THE TASK: Gather each line containing the string "headers" from these entries.

Collected data entries:

::::::

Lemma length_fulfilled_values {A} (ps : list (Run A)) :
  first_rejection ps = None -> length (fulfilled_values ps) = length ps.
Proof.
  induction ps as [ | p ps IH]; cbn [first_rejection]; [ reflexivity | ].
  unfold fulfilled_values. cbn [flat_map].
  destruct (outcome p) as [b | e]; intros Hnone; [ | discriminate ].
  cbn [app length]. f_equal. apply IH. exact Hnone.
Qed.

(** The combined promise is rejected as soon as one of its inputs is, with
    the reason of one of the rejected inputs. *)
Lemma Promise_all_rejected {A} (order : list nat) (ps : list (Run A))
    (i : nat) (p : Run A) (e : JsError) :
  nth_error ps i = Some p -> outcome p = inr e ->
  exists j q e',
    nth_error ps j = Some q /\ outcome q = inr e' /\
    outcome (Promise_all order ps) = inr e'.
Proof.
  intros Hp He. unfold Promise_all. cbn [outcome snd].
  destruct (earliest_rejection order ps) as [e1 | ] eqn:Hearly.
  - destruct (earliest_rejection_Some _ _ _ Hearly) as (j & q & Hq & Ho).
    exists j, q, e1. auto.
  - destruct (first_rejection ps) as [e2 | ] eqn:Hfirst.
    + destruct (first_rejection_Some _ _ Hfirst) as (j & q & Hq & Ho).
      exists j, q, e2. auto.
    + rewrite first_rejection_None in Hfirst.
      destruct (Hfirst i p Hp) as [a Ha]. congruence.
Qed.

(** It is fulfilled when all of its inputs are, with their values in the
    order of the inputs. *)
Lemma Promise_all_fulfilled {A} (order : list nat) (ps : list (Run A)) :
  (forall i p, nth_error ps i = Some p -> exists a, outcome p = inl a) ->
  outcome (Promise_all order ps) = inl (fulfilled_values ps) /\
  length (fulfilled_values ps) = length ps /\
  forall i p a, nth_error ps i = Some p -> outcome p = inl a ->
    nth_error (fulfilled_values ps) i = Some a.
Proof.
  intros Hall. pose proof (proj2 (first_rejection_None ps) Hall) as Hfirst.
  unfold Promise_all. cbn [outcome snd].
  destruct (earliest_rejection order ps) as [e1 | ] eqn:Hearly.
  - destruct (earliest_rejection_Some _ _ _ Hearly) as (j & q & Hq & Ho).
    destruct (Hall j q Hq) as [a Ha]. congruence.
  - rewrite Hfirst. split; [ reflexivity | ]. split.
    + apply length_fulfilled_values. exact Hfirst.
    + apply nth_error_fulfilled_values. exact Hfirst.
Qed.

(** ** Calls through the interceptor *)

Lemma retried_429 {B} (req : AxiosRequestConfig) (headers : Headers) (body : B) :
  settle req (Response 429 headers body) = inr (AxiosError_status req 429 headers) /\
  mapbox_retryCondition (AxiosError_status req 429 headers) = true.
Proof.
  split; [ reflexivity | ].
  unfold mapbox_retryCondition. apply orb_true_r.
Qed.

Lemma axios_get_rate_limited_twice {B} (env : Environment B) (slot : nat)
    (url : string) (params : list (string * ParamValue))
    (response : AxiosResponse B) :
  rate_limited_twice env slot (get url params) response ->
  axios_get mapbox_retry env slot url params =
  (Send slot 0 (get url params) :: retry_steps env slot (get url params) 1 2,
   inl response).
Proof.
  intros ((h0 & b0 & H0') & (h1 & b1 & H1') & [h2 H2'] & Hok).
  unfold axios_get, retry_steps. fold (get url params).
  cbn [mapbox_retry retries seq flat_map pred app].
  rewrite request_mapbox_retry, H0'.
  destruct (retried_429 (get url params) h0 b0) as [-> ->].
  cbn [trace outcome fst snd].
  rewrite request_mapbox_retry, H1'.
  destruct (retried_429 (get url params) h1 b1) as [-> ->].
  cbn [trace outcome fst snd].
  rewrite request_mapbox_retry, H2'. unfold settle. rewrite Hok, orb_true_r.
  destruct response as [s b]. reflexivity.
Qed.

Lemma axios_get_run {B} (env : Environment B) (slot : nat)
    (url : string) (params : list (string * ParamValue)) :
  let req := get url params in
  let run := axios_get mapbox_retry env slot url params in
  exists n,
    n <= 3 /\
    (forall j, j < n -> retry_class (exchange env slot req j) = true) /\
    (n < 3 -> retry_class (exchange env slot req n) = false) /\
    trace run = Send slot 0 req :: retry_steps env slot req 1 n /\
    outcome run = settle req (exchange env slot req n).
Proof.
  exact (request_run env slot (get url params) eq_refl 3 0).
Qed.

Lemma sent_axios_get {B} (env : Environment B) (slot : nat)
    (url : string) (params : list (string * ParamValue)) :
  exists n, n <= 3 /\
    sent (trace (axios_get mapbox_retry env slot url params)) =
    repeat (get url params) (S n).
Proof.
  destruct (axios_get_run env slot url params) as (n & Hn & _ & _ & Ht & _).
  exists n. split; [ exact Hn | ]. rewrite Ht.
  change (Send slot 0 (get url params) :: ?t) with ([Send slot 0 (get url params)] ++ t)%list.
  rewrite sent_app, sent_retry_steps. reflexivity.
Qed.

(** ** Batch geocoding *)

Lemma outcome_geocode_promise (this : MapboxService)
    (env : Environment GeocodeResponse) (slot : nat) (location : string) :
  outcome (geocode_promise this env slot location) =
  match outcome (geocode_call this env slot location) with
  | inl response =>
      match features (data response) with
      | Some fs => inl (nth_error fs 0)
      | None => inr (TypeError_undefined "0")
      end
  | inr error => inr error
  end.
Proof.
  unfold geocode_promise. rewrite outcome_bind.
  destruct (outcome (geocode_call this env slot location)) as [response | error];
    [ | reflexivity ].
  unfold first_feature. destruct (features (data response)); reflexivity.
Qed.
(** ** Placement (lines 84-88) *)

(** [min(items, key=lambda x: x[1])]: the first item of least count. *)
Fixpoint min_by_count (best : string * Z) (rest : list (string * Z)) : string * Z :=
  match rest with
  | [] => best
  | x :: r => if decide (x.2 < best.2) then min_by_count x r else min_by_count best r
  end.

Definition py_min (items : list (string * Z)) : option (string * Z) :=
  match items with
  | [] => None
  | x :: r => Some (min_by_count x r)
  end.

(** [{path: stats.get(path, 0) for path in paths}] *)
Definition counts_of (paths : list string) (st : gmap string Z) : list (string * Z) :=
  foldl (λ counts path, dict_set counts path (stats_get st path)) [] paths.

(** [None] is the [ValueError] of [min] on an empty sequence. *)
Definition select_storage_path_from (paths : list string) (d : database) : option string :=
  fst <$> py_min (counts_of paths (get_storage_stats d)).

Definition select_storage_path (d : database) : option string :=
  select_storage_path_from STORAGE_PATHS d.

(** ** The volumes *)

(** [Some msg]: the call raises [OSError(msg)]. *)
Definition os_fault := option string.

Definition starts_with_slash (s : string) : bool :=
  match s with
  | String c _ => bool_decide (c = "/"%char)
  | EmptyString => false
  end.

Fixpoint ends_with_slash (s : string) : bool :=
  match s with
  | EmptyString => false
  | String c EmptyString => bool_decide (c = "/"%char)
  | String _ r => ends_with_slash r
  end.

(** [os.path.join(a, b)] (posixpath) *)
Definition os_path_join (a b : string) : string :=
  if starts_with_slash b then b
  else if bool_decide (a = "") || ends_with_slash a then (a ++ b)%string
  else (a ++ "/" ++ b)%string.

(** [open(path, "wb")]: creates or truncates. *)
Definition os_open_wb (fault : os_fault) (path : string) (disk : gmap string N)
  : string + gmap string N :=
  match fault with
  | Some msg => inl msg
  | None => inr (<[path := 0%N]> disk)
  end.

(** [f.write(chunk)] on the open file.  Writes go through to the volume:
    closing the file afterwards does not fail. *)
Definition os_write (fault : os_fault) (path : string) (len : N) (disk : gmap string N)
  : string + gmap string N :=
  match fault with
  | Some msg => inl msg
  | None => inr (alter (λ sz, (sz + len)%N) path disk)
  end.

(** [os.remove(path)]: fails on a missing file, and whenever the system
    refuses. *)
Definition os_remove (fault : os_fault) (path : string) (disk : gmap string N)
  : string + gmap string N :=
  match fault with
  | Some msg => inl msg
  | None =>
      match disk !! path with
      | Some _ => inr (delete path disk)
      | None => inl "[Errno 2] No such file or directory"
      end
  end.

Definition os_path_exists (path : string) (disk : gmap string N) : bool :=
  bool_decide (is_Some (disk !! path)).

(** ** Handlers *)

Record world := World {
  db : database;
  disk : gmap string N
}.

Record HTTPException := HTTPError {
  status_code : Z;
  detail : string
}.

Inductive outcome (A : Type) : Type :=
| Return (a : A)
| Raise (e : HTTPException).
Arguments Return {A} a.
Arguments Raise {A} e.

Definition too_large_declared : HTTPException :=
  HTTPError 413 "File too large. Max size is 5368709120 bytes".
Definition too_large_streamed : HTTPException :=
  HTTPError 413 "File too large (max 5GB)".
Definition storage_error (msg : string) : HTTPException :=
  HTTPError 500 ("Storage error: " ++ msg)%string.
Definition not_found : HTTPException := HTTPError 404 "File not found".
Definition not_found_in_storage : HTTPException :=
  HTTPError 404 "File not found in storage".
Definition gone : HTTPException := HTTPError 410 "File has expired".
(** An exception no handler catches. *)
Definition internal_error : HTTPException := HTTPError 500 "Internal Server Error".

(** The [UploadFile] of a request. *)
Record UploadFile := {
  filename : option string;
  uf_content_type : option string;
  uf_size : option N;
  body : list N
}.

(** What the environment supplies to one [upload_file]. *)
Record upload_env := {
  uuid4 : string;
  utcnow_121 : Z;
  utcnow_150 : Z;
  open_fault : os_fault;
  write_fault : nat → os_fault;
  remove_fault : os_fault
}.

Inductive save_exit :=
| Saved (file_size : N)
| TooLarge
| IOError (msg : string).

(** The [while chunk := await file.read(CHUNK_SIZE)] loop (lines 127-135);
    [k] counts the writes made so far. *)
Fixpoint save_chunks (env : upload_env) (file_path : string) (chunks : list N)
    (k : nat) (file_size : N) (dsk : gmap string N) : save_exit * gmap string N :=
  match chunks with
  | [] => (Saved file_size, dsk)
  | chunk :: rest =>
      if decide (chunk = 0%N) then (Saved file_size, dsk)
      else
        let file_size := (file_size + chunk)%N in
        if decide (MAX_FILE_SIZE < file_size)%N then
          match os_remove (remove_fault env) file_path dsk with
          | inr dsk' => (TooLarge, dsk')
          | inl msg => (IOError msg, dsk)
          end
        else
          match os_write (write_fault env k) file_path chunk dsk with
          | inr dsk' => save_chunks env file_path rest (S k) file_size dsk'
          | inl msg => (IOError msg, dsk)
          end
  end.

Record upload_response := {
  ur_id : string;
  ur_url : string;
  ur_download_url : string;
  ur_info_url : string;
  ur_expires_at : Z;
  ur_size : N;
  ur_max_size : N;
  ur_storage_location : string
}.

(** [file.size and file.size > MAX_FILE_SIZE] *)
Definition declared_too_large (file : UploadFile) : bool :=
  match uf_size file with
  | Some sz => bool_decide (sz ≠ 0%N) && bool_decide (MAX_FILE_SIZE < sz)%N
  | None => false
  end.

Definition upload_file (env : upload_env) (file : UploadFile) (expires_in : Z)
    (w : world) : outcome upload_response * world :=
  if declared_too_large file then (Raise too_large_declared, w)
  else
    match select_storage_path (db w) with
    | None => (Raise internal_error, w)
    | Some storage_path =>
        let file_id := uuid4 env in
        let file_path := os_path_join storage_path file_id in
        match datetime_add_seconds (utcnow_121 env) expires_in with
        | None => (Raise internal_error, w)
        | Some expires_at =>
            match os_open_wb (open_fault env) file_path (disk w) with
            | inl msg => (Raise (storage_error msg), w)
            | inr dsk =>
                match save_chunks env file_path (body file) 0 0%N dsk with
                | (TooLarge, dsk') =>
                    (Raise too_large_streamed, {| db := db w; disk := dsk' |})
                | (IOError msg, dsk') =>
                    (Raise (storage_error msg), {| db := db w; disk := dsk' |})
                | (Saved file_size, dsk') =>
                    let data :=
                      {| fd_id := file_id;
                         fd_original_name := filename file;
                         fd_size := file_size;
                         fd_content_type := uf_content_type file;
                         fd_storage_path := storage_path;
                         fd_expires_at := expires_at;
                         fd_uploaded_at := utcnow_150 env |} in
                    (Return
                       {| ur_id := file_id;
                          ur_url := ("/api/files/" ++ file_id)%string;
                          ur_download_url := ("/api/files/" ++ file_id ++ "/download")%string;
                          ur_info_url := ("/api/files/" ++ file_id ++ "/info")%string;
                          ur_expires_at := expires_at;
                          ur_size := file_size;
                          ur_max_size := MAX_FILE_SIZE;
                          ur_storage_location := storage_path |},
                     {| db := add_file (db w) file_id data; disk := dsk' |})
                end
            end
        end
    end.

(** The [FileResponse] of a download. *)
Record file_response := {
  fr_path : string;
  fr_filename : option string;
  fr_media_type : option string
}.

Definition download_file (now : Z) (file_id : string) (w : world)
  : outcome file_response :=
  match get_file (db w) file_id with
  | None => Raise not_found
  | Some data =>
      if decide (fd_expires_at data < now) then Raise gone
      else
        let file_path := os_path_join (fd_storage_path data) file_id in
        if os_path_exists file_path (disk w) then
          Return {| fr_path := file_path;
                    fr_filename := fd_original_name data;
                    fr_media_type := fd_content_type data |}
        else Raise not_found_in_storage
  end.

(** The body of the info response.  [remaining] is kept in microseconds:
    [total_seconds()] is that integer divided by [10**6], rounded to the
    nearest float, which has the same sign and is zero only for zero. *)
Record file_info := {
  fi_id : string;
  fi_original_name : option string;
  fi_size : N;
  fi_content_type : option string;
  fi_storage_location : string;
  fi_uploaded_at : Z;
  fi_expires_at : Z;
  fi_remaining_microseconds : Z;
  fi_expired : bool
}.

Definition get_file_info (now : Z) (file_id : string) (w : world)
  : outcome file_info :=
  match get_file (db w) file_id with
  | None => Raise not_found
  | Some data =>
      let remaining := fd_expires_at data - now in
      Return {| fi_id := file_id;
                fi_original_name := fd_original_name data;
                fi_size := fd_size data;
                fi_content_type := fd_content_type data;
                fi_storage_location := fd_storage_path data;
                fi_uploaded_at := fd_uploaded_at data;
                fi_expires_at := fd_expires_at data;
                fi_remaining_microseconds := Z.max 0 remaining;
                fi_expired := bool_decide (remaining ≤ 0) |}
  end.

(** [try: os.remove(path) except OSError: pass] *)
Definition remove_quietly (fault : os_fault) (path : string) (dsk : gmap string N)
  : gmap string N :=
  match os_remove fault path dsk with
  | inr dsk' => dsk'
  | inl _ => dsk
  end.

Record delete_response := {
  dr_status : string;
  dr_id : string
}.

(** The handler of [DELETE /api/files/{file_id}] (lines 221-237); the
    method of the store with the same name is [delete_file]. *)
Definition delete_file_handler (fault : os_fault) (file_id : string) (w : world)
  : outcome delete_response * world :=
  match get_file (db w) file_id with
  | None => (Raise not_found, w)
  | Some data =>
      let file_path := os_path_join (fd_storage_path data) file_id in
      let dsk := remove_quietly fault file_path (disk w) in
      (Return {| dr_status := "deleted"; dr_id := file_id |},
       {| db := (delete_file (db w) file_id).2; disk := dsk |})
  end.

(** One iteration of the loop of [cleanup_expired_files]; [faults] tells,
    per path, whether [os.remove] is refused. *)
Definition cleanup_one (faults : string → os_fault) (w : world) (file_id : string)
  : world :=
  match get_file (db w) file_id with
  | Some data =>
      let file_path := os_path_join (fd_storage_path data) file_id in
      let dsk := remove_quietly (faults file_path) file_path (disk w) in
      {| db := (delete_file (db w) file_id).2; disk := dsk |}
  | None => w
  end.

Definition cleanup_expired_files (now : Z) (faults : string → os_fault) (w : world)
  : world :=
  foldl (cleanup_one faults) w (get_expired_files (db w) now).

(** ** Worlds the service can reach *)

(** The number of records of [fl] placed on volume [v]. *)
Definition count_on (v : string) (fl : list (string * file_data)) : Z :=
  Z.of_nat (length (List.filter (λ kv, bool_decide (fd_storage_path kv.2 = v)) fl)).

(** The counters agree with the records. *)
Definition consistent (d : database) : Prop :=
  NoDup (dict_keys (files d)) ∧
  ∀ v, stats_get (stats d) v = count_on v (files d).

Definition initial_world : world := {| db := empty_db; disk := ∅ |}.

::::::

WRITTEN RESPONSE:
Lemma retried_429 {B} (req : AxiosRequestConfig) (headers : Headers) (body : B) :
  settle req (Response 429 headers body) = inr (AxiosError_status req 429 headers) /\
  mapbox_retryCondition (AxiosError_status req 429 headers) = true.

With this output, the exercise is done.